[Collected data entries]
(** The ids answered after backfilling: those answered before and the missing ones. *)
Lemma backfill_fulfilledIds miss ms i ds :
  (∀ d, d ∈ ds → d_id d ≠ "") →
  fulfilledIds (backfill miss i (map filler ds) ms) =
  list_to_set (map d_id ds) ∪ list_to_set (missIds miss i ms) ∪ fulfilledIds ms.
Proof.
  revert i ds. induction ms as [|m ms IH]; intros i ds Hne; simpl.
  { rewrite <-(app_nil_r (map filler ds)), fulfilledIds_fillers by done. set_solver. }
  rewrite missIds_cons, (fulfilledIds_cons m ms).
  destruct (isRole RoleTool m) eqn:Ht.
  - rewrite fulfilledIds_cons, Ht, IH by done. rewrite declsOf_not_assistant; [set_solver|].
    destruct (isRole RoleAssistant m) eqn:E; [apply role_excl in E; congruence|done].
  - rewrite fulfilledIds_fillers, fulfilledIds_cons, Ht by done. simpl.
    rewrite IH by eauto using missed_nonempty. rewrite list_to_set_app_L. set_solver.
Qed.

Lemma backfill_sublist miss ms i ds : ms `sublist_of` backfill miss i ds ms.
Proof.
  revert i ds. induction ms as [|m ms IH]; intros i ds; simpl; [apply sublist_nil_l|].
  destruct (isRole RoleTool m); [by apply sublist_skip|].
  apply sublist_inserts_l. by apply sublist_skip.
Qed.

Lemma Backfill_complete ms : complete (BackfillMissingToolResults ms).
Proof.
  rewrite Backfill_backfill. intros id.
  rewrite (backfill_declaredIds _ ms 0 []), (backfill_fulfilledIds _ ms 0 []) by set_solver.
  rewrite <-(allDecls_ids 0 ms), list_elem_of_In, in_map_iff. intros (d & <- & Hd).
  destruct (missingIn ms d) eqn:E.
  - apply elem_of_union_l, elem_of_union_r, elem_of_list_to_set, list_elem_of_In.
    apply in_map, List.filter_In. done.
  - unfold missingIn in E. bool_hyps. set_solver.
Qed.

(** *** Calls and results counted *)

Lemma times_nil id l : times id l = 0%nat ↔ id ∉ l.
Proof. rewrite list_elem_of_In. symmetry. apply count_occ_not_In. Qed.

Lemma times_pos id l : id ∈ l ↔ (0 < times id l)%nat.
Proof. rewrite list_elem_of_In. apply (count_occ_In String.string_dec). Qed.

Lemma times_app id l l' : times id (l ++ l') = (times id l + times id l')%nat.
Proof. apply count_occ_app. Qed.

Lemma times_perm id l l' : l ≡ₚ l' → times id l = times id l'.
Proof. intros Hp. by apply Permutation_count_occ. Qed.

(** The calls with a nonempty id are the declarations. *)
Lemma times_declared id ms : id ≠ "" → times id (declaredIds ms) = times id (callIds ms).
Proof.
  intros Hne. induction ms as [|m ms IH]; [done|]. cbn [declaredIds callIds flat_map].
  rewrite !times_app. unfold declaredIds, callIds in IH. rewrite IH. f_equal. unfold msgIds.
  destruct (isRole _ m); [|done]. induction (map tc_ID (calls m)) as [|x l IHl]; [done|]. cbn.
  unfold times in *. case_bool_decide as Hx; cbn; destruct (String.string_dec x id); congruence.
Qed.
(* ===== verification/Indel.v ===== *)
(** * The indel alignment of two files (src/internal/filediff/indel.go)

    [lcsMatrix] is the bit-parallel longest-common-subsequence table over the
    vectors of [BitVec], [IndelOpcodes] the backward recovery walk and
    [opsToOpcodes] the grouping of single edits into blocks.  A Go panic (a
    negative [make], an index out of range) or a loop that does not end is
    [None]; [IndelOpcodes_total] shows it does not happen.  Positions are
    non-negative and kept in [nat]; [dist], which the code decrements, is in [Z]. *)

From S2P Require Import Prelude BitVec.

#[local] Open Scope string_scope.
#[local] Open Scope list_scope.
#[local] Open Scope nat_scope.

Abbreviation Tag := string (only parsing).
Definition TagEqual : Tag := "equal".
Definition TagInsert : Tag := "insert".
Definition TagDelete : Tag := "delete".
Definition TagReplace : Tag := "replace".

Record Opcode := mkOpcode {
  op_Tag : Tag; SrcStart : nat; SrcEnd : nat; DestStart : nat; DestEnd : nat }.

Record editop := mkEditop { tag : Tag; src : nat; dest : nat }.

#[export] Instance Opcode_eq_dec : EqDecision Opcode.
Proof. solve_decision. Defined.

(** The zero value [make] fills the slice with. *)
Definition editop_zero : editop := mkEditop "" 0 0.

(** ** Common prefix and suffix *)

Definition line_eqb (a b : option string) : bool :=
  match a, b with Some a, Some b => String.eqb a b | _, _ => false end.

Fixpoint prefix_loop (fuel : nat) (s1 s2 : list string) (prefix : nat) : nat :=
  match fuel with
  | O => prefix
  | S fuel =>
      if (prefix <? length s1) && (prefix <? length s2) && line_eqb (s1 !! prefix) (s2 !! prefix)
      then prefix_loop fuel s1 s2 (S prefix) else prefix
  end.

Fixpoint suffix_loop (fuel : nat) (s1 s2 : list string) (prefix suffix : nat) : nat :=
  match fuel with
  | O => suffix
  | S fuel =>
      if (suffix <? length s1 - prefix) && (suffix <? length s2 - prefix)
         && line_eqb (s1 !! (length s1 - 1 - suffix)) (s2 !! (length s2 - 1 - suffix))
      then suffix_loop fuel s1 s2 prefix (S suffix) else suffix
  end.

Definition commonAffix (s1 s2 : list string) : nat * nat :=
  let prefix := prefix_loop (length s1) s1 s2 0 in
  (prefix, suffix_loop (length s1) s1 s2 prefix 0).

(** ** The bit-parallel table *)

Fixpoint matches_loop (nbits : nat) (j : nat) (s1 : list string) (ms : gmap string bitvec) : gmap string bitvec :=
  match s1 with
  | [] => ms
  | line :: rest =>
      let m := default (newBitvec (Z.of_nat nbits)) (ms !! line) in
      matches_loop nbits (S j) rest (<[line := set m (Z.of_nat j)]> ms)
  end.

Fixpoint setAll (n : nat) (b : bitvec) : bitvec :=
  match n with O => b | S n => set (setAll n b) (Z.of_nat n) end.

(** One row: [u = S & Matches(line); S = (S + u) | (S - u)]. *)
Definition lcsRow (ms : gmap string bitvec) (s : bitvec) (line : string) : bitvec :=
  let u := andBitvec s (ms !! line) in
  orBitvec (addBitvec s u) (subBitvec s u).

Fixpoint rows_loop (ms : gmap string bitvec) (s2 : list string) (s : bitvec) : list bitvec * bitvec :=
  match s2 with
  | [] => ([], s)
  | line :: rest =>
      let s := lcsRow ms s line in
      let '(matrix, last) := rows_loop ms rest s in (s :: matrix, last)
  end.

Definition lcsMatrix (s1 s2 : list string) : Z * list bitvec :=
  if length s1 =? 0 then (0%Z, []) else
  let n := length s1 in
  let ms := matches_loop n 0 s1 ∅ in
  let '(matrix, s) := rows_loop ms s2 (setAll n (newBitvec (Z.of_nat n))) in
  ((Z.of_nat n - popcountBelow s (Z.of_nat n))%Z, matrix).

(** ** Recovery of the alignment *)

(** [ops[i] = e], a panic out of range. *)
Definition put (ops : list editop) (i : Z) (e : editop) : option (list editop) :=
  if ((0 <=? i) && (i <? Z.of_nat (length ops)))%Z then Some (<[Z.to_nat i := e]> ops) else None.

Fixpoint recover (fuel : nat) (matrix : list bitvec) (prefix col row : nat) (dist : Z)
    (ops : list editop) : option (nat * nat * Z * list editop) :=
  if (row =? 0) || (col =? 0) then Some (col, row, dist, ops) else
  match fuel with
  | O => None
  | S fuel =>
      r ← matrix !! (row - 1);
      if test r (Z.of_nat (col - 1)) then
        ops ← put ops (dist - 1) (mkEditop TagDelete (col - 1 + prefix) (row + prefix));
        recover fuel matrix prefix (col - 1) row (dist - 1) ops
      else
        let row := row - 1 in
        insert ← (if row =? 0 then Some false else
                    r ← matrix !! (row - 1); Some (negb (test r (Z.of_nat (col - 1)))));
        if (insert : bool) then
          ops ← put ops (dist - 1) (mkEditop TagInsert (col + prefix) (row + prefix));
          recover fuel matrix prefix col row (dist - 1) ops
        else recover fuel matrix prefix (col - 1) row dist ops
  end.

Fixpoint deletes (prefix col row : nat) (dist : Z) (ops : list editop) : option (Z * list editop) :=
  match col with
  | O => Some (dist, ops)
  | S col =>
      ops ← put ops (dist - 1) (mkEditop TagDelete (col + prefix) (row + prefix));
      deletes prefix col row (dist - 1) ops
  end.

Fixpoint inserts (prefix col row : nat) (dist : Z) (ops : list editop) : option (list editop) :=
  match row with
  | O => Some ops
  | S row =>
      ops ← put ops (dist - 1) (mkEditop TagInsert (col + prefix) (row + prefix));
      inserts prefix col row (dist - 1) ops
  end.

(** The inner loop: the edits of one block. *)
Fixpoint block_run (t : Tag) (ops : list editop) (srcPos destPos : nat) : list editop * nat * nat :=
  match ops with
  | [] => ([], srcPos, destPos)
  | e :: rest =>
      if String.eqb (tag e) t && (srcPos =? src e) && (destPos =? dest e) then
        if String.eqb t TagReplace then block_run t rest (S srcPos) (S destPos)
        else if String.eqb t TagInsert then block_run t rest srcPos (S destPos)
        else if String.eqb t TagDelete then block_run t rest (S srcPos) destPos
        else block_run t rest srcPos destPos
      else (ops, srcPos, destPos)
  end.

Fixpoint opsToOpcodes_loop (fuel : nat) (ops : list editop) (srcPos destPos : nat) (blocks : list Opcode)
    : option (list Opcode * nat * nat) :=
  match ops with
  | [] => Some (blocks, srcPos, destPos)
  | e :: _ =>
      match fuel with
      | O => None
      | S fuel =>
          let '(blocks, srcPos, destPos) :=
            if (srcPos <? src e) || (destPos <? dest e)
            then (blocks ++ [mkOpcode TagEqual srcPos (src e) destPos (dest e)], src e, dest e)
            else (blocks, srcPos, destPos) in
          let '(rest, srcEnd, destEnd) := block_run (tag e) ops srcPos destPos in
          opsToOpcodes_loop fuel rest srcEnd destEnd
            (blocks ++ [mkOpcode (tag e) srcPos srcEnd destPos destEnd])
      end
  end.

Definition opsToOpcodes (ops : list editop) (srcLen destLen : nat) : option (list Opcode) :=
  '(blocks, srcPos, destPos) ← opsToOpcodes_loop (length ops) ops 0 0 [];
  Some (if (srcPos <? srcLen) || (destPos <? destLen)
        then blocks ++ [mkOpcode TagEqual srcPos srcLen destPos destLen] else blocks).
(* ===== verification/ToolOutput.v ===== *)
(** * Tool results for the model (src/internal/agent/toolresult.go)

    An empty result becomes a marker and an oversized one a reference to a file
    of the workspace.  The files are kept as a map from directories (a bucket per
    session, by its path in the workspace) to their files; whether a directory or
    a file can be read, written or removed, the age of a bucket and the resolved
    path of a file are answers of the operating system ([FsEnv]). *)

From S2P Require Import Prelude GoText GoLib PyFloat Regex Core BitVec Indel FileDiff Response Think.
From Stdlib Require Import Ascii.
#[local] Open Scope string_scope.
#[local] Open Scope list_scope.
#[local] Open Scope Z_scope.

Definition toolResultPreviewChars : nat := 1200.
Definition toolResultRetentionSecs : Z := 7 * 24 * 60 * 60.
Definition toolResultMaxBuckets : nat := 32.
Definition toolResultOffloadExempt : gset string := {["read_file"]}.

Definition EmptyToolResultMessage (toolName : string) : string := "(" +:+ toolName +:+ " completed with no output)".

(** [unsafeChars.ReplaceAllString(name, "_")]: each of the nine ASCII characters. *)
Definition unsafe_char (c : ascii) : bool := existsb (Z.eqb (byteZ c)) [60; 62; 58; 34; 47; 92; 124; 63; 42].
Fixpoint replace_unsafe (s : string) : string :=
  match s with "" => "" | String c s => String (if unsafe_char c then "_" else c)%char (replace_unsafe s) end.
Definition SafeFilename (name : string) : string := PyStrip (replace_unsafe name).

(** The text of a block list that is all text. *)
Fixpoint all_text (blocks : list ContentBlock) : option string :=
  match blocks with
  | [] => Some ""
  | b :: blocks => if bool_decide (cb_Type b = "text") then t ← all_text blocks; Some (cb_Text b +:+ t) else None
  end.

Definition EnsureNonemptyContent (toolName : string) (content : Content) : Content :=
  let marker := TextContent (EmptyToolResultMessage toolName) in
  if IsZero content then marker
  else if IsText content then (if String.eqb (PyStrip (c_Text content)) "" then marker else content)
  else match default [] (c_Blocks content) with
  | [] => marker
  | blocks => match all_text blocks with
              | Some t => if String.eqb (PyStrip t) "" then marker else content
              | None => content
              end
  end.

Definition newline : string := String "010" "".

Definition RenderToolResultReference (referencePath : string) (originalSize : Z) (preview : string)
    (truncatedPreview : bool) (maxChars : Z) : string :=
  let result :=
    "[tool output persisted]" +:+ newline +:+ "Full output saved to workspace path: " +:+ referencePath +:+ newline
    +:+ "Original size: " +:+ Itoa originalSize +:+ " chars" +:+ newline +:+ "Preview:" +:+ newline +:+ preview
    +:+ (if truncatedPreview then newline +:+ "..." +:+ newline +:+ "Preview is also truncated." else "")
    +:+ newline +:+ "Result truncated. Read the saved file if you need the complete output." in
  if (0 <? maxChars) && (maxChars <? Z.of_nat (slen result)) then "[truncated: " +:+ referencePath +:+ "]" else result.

> Work required:
Would you copy out exactly the lines above that start at the one containing "if (prefix <?" and end at the one containing "(prefix, suffix_loop (length", inclusive?

> Solution for this exercise:
      if (prefix <? length s1) && (prefix <? length s2) && line_eqb (s1 !! prefix) (s2 !! prefix)
      then prefix_loop fuel s1 s2 (S prefix) else prefix
  end.

Fixpoint suffix_loop (fuel : nat) (s1 s2 : list string) (prefix suffix : nat) : nat :=
  match fuel with
  | O => suffix
  | S fuel =>
      if (suffix <? length s1 - prefix) && (suffix <? length s2 - prefix)
         && line_eqb (s1 !! (length s1 - 1 - suffix)) (s2 !! (length s2 - 1 - suffix))
      then suffix_loop fuel s1 s2 prefix (S suffix) else suffix
  end.

Definition commonAffix (s1 s2 : list string) : nat * nat :=
  let prefix := prefix_loop (length s1) s1 s2 0 in
  (prefix, suffix_loop (length s1) s1 s2 prefix 0).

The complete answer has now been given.